## What the exercise asks
The answer must be every record below, reproduced exactly.

[Stored items]

Lemma bearer_token_roundtrip_witness :
  Bearer.parse_bearer_identity BearerDemo.production BearerDemo.now BearerDemo.keys None None
    BearerDemo.token None = (None, Ok BearerDemo.identity).
Proof.
  assert (Bearer.identity_of BearerDemo.production BearerDemo.now BearerDemo.payload
          = Ok BearerDemo.identity) as <- by (vm_compute; reflexivity).
  apply (bearer_token_roundtrip BearerDemo.production BearerDemo.now BearerDemo.keys None None
           BearerDemo.header BearerDemo.payload "c2ln" None); try (vm_compute; reflexivity).
  - repeat constructor.
  - done.
  - intros k Hk. repeat (apply elem_of_cons in Hk as [->|Hk]; [reflexivity|]). by apply elem_of_nil in Hk.
  - done.
  - done.
Defined.

(** ** The gateway's context

    A context read from headers is never approved; outside the local mode its
    tenant and scopes are those of the identity, however the headers claim. *)

Lemma from_headers_spec getenv now urlopen injected pyjwt headers identity (c : option dict) :
  wp (GatewayHeaders.from_headers getenv now urlopen injected pyjwt headers identity)
     (fun a _ => AuthContext.approved a = false
        /\ (GatewayHeaders.mock_mode getenv = true \/ exists ident,
              AuthContext.tenant_id a = match identity with
                                        | Some _ => PyStr.strip (Identity.tenant_id ident)
                                        | None => Identity.tenant_id ident
                                        end
              /\ AuthContext.scopes a = Identity.scopes ident
              /\ (identity = Some ident \/ exists authz,
                    (Bearer.resolve_identity getenv now urlopen injected pyjwt authz c).2 = Ok ident)))
     (fun _ _ => True) c.
Proof.
  unfold GatewayHeaders.from_headers. case_match; [by rewrite wp_raise|]. destruct identity as [ident|].
  - repeat (case_match; [by rewrite wp_raise|]). rewrite wp_ret. split; [done|]. right.
    exists ident. split; [done|]. split; [done|]. by left.
  - destruct (PyStr.startswith _ _).
    + rewrite wp_bind, wp_try. unfold wp.
      destruct (Bearer.resolve_identity _ _ _ _ _ _ c) as [c' [ident|e]] eqn:Er;
        [|by destruct (Bearer.is_identity_error e)].
      match goal with |- context [if ?b then _ else _] => destruct b end; [done|]. split; [done|]. right. exists ident.
      split; [done|]. split; [done|]. right. eexists. by rewrite Er.
    + destruct (GatewayHeaders.mock_mode getenv); [|by rewrite wp_raise].
      rewrite wp_bind, wp_lift. destruct (Identity.local_dev_identity getenv); [|done].
      case_match; [by rewrite wp_raise|]. rewrite wp_ret. split; [done|by left].
Qed.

## Response to this task
Lemma bearer_token_roundtrip_witness :
  Bearer.parse_bearer_identity BearerDemo.production BearerDemo.now BearerDemo.keys None None
    BearerDemo.token None = (None, Ok BearerDemo.identity).
Proof.
  assert (Bearer.identity_of BearerDemo.production BearerDemo.now BearerDemo.payload
          = Ok BearerDemo.identity) as <- by (vm_compute; reflexivity).
  apply (bearer_token_roundtrip BearerDemo.production BearerDemo.now BearerDemo.keys None None
           BearerDemo.header BearerDemo.payload "c2ln" None); try (vm_compute; reflexivity).
  - repeat constructor.
  - done.
  - intros k Hk. repeat (apply elem_of_cons in Hk as [->|Hk]; [reflexivity|]). by apply elem_of_nil in Hk.
  - done.
  - done.
Defined.

(** ** The gateway's context

    A context read from headers is never approved; outside the local mode its
    tenant and scopes are those of the identity, however the headers claim. *)

Lemma from_headers_spec getenv now urlopen injected pyjwt headers identity (c : option dict) :
  wp (GatewayHeaders.from_headers getenv now urlopen injected pyjwt headers identity)
     (fun a _ => AuthContext.approved a = false
        /\ (GatewayHeaders.mock_mode getenv = true \/ exists ident,
              AuthContext.tenant_id a = match identity with
                                        | Some _ => PyStr.strip (Identity.tenant_id ident)
                                        | None => Identity.tenant_id ident
                                        end
              /\ AuthContext.scopes a = Identity.scopes ident
              /\ (identity = Some ident \/ exists authz,
                    (Bearer.resolve_identity getenv now urlopen injected pyjwt authz c).2 = Ok ident)))
     (fun _ _ => True) c.
Proof.
  unfold GatewayHeaders.from_headers. case_match; [by rewrite wp_raise|]. destruct identity as [ident|].
  - repeat (case_match; [by rewrite wp_raise|]). rewrite wp_ret. split; [done|]. right.
    exists ident. split; [done|]. split; [done|]. by left.
  - destruct (PyStr.startswith _ _).
    + rewrite wp_bind, wp_try. unfold wp.
      destruct (Bearer.resolve_identity _ _ _ _ _ _ c) as [c' [ident|e]] eqn:Er;
        [|by destruct (Bearer.is_identity_error e)].
      match goal with |- context [if ?b then _ else _] => destruct b end; [done|]. split; [done|]. right. exists ident.
      split; [done|]. split; [done|]. right. eexists. by rewrite Er.
    + destruct (GatewayHeaders.mock_mode getenv); [|by rewrite wp_raise].
      rewrite wp_bind, wp_lift. destruct (Identity.local_dev_identity getenv); [|done].
      case_match; [by rewrite wp_raise|]. rewrite wp_ret. split; [done|by left].
Qed.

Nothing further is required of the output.